Parameter Value SeQuiLa only Local-test Cluster-test
spark.driver.memory 8g no yes yes
spark.executor.memory 4g-8g no yes yes
spark.executor.cores 2-4 no yes yes
spark.dynamicAllocation.enabled false no yes yes

Software

Software Version
Apache Spark 2.2.1
Scala 2.11.8
JDK 1.8
ADAM 0.22
featureCounts 1.6.0

SeQuiLa

BAM table
    val bamPath = "NA12878*.bam"
    spark.sql(
      s"""
         |CREATE TABLE reads
         |USING org.biodatageeks.sequila.datasources.BAM.BAMDataSource
         |OPTIONS(path "${bamPath}")
         |
      """.stripMargin)
    spark.sql(s"SELECT contigName,start,end FROM reads LIMIT 1").show()

    +----------+-----+---+
    |contigName|start|end|
    +----------+-----+---+
    |      chr1|   34|109|
    +----------+-----+---+
ADAM table
    val adamPath = "NA12878*.adam"
    spark.sql(
      s"""
         |CREATE TABLE reads
         |USING org.biodatageeks.sequila.datasources.ADAM.ADAMDataSource
         |OPTIONS(path "${adamPath}")
         |
      """.stripMargin)
    spark.sql(s"SELECT contigName,start,end FROM reads LIMIT 1").show()

    +----------+-----+---+
    |contigName|start|end|
    +----------+-----+---+
    |      chr1|   34|109|
    +----------+-----+---+
BED table
    val  bedPath="tgp_exome_hg18.bed"
    spark.sql(s"""
        |CREATE TABLE targets
        |USING org.biodatageeks.sequila.datasources.BED.BEDDataSource
        |OPTIONS (path "file:///${bedPath}")""".stripMargin)
    spark.sql("SELECT contig,post_start, pos_end FROM targets LIMIT 1").show

    +------+---------+--------+
    |contig|pos_start| pos_end|
    +------+---------+--------+
    |  chr1|     4806|    4926|
    +------+---------+--------+
    SELECT targets.contigName,targets.start,targets.end,count(*) FROM reads JOIN targets
         ON (targets.contigName=reads.contigName
         AND
         CAST(reads.end AS INTEGER)>=CAST(targets.start AS INTEGER)
         AND
         CAST(reads.start AS INTEGER)<=CAST(targets.end AS INTEGER)
         )
         GROUP BY targets.contigName,targets.start,targets.end

Results single node

Results Hadoop cluster

Conclusions

SeQuiLa when run in parallel outperforms selected competing tools in terms of speed on single node (1.7-22.1x) and cluster (3.2-4.7x).

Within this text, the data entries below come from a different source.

(** The endless [for] that descends for [position]; a nil [leaves] is [None]. *)
Fixpoint indep_descend (fuel : nat) (seed replicas targetType outputPosition end_ recurseTries : Z)
    (recurseToLeaf : bool) (r position : Z) (output : list Z) (leaves : option (list Z))
    (current : Bucket) : res (indep_outcome * option (list Z)) :=
  match fuel with
  | O => Panic
  | S fuel =>
      if len (b_Items current) =? 0 then Ok (Unplaced, leaves)
      else
        item ← straw2Choose current seed r;
        if MaxDevices m <=? item then Ok (GiveUp, leaves)
        else
          let child := if item <? 0 then Buckets m !! item else None in
          if (item <? 0) && bool_decide (child = None) then Ok (GiveUp, leaves)
          else
            let itemType := match child with Some child => b_Type child | None => 0 end in
            if negb (itemType =? i32 targetType) then
              if 0 <=? item then Ok (GiveUp, leaves)
              else indep_descend fuel seed replicas targetType outputPosition end_ recurseTries
                     recurseToLeaf r position output leaves (default Bucket_zero child)
            else if existsb (Z.eqb item) (slice outputPosition end_ output) then Ok (Unplaced, leaves)
            else
              '(found, leaves) ←
                (if recurseToLeaf then
                   if item <? 0 then
                     '(sub, _) ← chooseIndep (default Bucket_zero child) seed 1 replicas 0
                        (default [] leaves) position recurseTries 0 false None r;
                     leaf ← index sub position;
                     Ok (negb (leaf =? itemNone), Some sub)
                   else
                     sub ← store (default [] leaves) position item;
                     Ok (true, Some sub)
                 else Ok (true, leaves));
              if negb found then Ok (Unplaced, leaves)
              else if (itemType =? 0) && isOut weights item seed then Ok (Unplaced, leaves)
              else Ok (Chosen item, leaves)
  end.

Definition indep_position (bucket : Bucket) (seed replicas targetType outputPosition end_ recurseTries : Z)
    (recurseToLeaf : bool) (parentR failure position : Z)
    (acc : Z * list Z * option (list Z)) : res (Z * list Z * option (list Z)) :=
  let '(left_, output, leaves) := acc in
  held ← index output position;
  if negb (held =? itemNone) then Ok (left_, output, leaves)
  else
    let r := position + parentR + replicas * failure in
    '(outcome, leaves) ← indep_descend (Z.to_nat (maxCertifiedDepth + 1)) seed replicas targetType
       outputPosition end_ recurseTries recurseToLeaf r position output leaves bucket;
    match outcome with
    | Unplaced => Ok (left_, output, leaves)
    | GiveUp => Ok (left_ - 1, output, leaves)
    | Chosen item => output ← store output position item; Ok (left_ - 1, output, leaves)
    end.

(** The loop over the failures, [n] of which are left. *)
Fixpoint indep_rounds (n : nat) (bucket : Bucket)
    (seed replicas targetType outputPosition end_ recurseTries : Z) (recurseToLeaf : bool)
    (parentR failure : Z) (acc : Z * list Z * option (list Z))
    : res (Z * list Z * option (list Z)) :=
  match n with
  | O => Ok acc
  | S n =>
      let '(left_, _, _) := acc in
      if left_ <=? 0 then Ok acc
      else
        acc ← fold_res (indep_position bucket seed replicas targetType outputPosition end_
            recurseTries recurseToLeaf parentR failure)
          (seqZ outputPosition (end_ - outputPosition)) acc;
        indep_rounds n bucket seed replicas targetType outputPosition end_ recurseTries recurseToLeaf
          parentR (failure + 1) acc
  end.

Definition clear (position : Z) (acc : list Z * option (list Z)) : res (list Z * option (list Z)) :=
  let '(output, leaves) := acc in
  output ← store output position itemNone;
  match leaves with
  | None => Ok (output, None)
  | Some leaves => leaves ← store leaves position itemNone; Ok (output, Some leaves)
  end.
End indep.

Fixpoint chooseIndep (nest : nat) (m : Map) (weights : list Z) : indep_fun :=
  fun bucket seed left_ replicas targetType output outputPosition tries recurseTries recurseToLeaf
      leaves parentR =>
  match nest with
  | O => Panic
  | S nest =>
      let end_ := outputPosition + left_ in
      '(output, leaves) ← fold_res clear (seqZ outputPosition left_) (output, leaves);
      '(_, output, leaves) ← indep_rounds m weights (chooseIndep nest m weights) (Z.to_nat tries) bucket
        seed replicas targetType outputPosition end_ recurseTries recurseToLeaf parentR 0
        (left_, output, leaves);
      Ok (output, leaves)
  end.

(** ** Executing a rule *)

(** The local variables of [rule]. *)
Record rule_state := mkRuleState {
  rs_working : list Z;
  rs_output : list Z;
  rs_leaves : list Z;
  rs_workingSize : Z;
  rs_result : list Z;
  rs_chooseTries : Z;
  rs_chooseleafTries : Z;
  rs_permutations : perms }.
Lemma apply_weight_okP osd w o : p -> q -> inU 32 w -> osds_inv n p q r s o ->
  okP (osds_inv n p q r s) (apply_weight (osd, w) o).
Proof.
  intros Hp Hq Hw [Hok (O1 & O2 & O3 & O4)]. cbn [apply_weight].
  eapply okP_bind; [by apply validateOSD_okP|]. intros ? Hosd. cbn beta in Hosd. destruct Hok as (L1 & L2 & L3 & L4 & F1 & F2).
  eapply okP_bind; [apply update_okP; [by apply O2|apply (store_okP _ _ _ (inU 32)); [lia|done|done]]|].
  intros weights [Ow [Lw Fw]]. eapply okP_bind with (Q := fun c => is_owned c /\ len (get c) = n /\ Forall (inU 32) (get c)).
  - destruct (negb (w =? 0)); [|cbn; auto]. eapply okP_impl.
    { apply update_okP; [by apply O1|]. apply (modify_okP _ _ _ (inU 32)); [lia| |done].
      intros x Hx. apply inU_ldiff; [lia|done]. }
    intros c (? & ? & ?). split_and!; [done|lia|done].
  - intros states (Os & Ls & Fs). split; [|split_and!; auto]. split_and!; cbn; auto; lia.
Qed.

Lemma apply_affinity_okP osd a o : r -> len (get (v_affinity o)) = n -> osds_inv n p q r s o ->
  okP (fun o' => osds_inv n p q r s o' /\ len (get (v_affinity o')) = n) (apply_affinity (osd, a) o).
Proof.
  intros Hr La [Hok (O1 & O2 & O3 & O4)]. cbn [apply_affinity].
  eapply okP_bind; [by apply validateOSD_okP|]. intros ? Hosd. cbn beta in Hosd. destruct Hok as (L1 & L2 & L3 & L4 & F1 & F2).
  eapply okP_bind; [apply update_okP; [by apply O3|apply store_len_okP; lia]|].
  intros aff [Oa La']. cbn. split; [|lia]. split; [|split_and!; auto]. split_and!; cbn; auto; lia.
Qed.
Lemma primary_first_lookup l i x : pgTempPrimaryFirst pool l !! i = Some x ->
  exists s, pgTempPrimaryFirst pool (seqZ 0 (len l)) !! i = Some s /\ 0 <= s /\ l !! Z.to_nat s = Some x.
Proof.
  pose proof (len_nonneg l). rewrite canonical_order by done. unfold pgTempPrimaryFirst.
  set (z := zip (seqZ 0 (len l)) l). assert (length (seqZ 0 (len l)) = length l) as Hl by (rewrite length_seqZ; unfold len; lia).
  rewrite <- !(filter_zip_fst _ _ _ l Hl). fold z. rewrite <- !fmap_app.
  rewrite !list_lookup_fmap. 
  match goal with |- context [(?a ++ ?b) !! i] => destruct ((a ++ b) !! i) as [[s y]|] eqn:E end; [|done].
  intros [= <-].
  exists s. split; [done|]. apply list_elem_of_lookup_2 in E.
  assert ((s, y) ∈ z) as Hz by (apply elem_of_app in E as [[_ ?]%list_elem_of_filter|[_ ?]%list_elem_of_filter]; done).
  apply list_elem_of_lookup in Hz as [j Hj]. apply lookup_zip_Some in Hj as [Hs Hy].
  apply lookup_seqZ in Hs as [-> ?]. split; [lia|]. by replace (Z.to_nat (0 + Z.of_nat j)) with j by lia.
Qed.

Lemma primary_first_elem l x : x ∈ l -> x ∈ pgTempPrimaryFirst pool l.
Proof.
  intros Hx. apply list_elem_of_lookup in Hx as [k Hk].
  assert ((Z.of_nat k, x) ∈ zip (seqZ 0 (len l)) l) as Hz.
  { apply list_elem_of_lookup. exists k. apply lookup_zip_Some. split; [|done].
    apply lookup_seqZ. split; [lia|]. apply lookup_lt_Some in Hk. unfold len. lia. }
  apply elem_of_app. destruct (isNonprimaryShard pool (Z.of_nat k)) eqn:En; [right|left];
    apply list_elem_of_fmap; exists (Z.of_nat k, x); (split; [done|]); by apply list_elem_of_filter.
Qed.

Lemma primary_first_perm l : prim l ++ nonprim l ≡ₚ l.
Proof.
  unfold prim, nonprim. rewrite <- fmap_app.
  assert (filter (fun so : Z * Z => isNonprimaryShard pool so.1 = false) (zip (seqZ 0 (len l)) l) ++
    filter (fun so : Z * Z => isNonprimaryShard pool so.1 = true) (zip (seqZ 0 (len l)) l) ≡ₚ zip (seqZ 0 (len l)) l) as ->.
  { induction (zip (seqZ 0 (len l)) l) as [|[s x] z IH]; [done|]. rewrite !filter_cons. cbn [fst].
    destruct (isNonprimaryShard pool s).
    - rewrite decide_False, decide_True by done. rewrite <- Permutation_middle. by rewrite IH.
    - rewrite decide_True, decide_False by done. cbn. by rewrite IH. }
  by rewrite snd_zip by (rewrite length_seqZ; unfold len; lia).
Qed.

Lemma primary_first_length l : length (pgTempPrimaryFirst pool l) = length l.
Proof. rewrite primary_first_split. by rewrite primary_first_perm. Qed.

Lemma primary_first_inj l l' : pgTempPrimaryFirst pool l = pgTempPrimaryFirst pool l' -> length l = length l' -> l = l'.
Proof.
  intros E Hl. apply list_eq. intros k.
  assert (len l = len l') as El by (unfold len; by rewrite Hl).
  destruct (decide (k < length l)%nat) as [Hk|Hk].
  2: { rewrite !lookup_ge_None_2 by lia. done. }
  (* the position of shard [k] in the order *)
  assert (Z.of_nat k ∈ pgTempPrimaryFirst pool (seqZ 0 (len l))) as Hin.
  { apply primary_first_elem, elem_of_seqZ. unfold len. lia. }
  apply list_elem_of_lookup in Hin as [i Hi].
  assert (forall l2, len l2 = len l -> pgTempPrimaryFirst pool l2 !! i = l2 !! k) as Hlook.
  { intros l2 E2. destruct (lookup_lt_is_Some_2 (pgTempPrimaryFirst pool l2) i) as [x Hx].
    { rewrite primary_first_length. apply lookup_lt_Some in Hi. rewrite primary_first_length, length_seqZ in Hi.
      unfold len in *. lia. }
    rewrite Hx. apply primary_first_lookup in Hx as (s & Hs & H0 & Hx). rewrite E2, Hi in Hs. injection Hs as <-.
    by rewrite Nat2Z.id in Hx. }
  rewrite <- (Hlook l), <- (Hlook l') by done. by rewrite E.
Qed.
End shards.

(** ** The acting primary and its shard *)

Lemma find_shard_okP pool (optimized : bool) (primary : Z) (order : list Z) (i : Z) :
  let acting_shard (j : Z) : res Z := if optimized then pgTempUndoPrimaryFirstIndex pool j else Ok j in
  (forall j x, order !! j = Some x -> exists s, acting_shard (i + Z.of_nat j) = Ok s /\ 0 <= s) ->
  okP (fun r => match r with
                | Some s => exists j, order !! j = Some primary /\ acting_shard (i + Z.of_nat j) = Ok s /\ 0 <= s <= 127
                | None => primary ∉ order
                end)
    (find_shard pool optimized primary i order).
Proof.
  intros f. revert i. induction order as [|x order IH]; intros i Hs; cbn [find_shard].
  { cbn. set_solver. }
  destruct (Z.eqb_spec x primary) as [->|Hne].
  - destruct (Hs 0%nat primary eq_refl) as (s & E & H0). rewrite Z.add_0_r in E. fold (f i). rewrite E, bind_Ok.
    destruct (Z.ltb_spec 127 s); [done|]. cbn. exists 0%nat. rewrite Z.add_0_r.
    rewrite wrapS_id by (unfold inS; lia). done.
  - specialize (IH (i + 1)). eapply okP_impl; [apply IH|].
    + intros j y Hj. destruct (Hs (S j) y Hj) as (s & E & H0).
      exists s. by replace (i + 1 + Z.of_nat j) with (i + Z.of_nat (S j)) by lia.
    + intros [s|]; [|set_solver]. intros (j & Hj & E & H0). exists (S j). split; [done|].
      by replace (i + Z.of_nat (S j)) with (i + 1 + Z.of_nat j) by lia.
Qed.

SeQuiLa strategy involving broadcasting interval forest with all data columns (SeQuiLa_it_all) performs best in most of the cases (no network shuffling required), whereas broadcasting intervals with identifiers only (SeQuiLa_it_int) performs comparable to, or better than GenAp. All algorithms favours columnar (ADAM) to row oriented (BAM) file format due to column pruning and disk I/O operations reduction.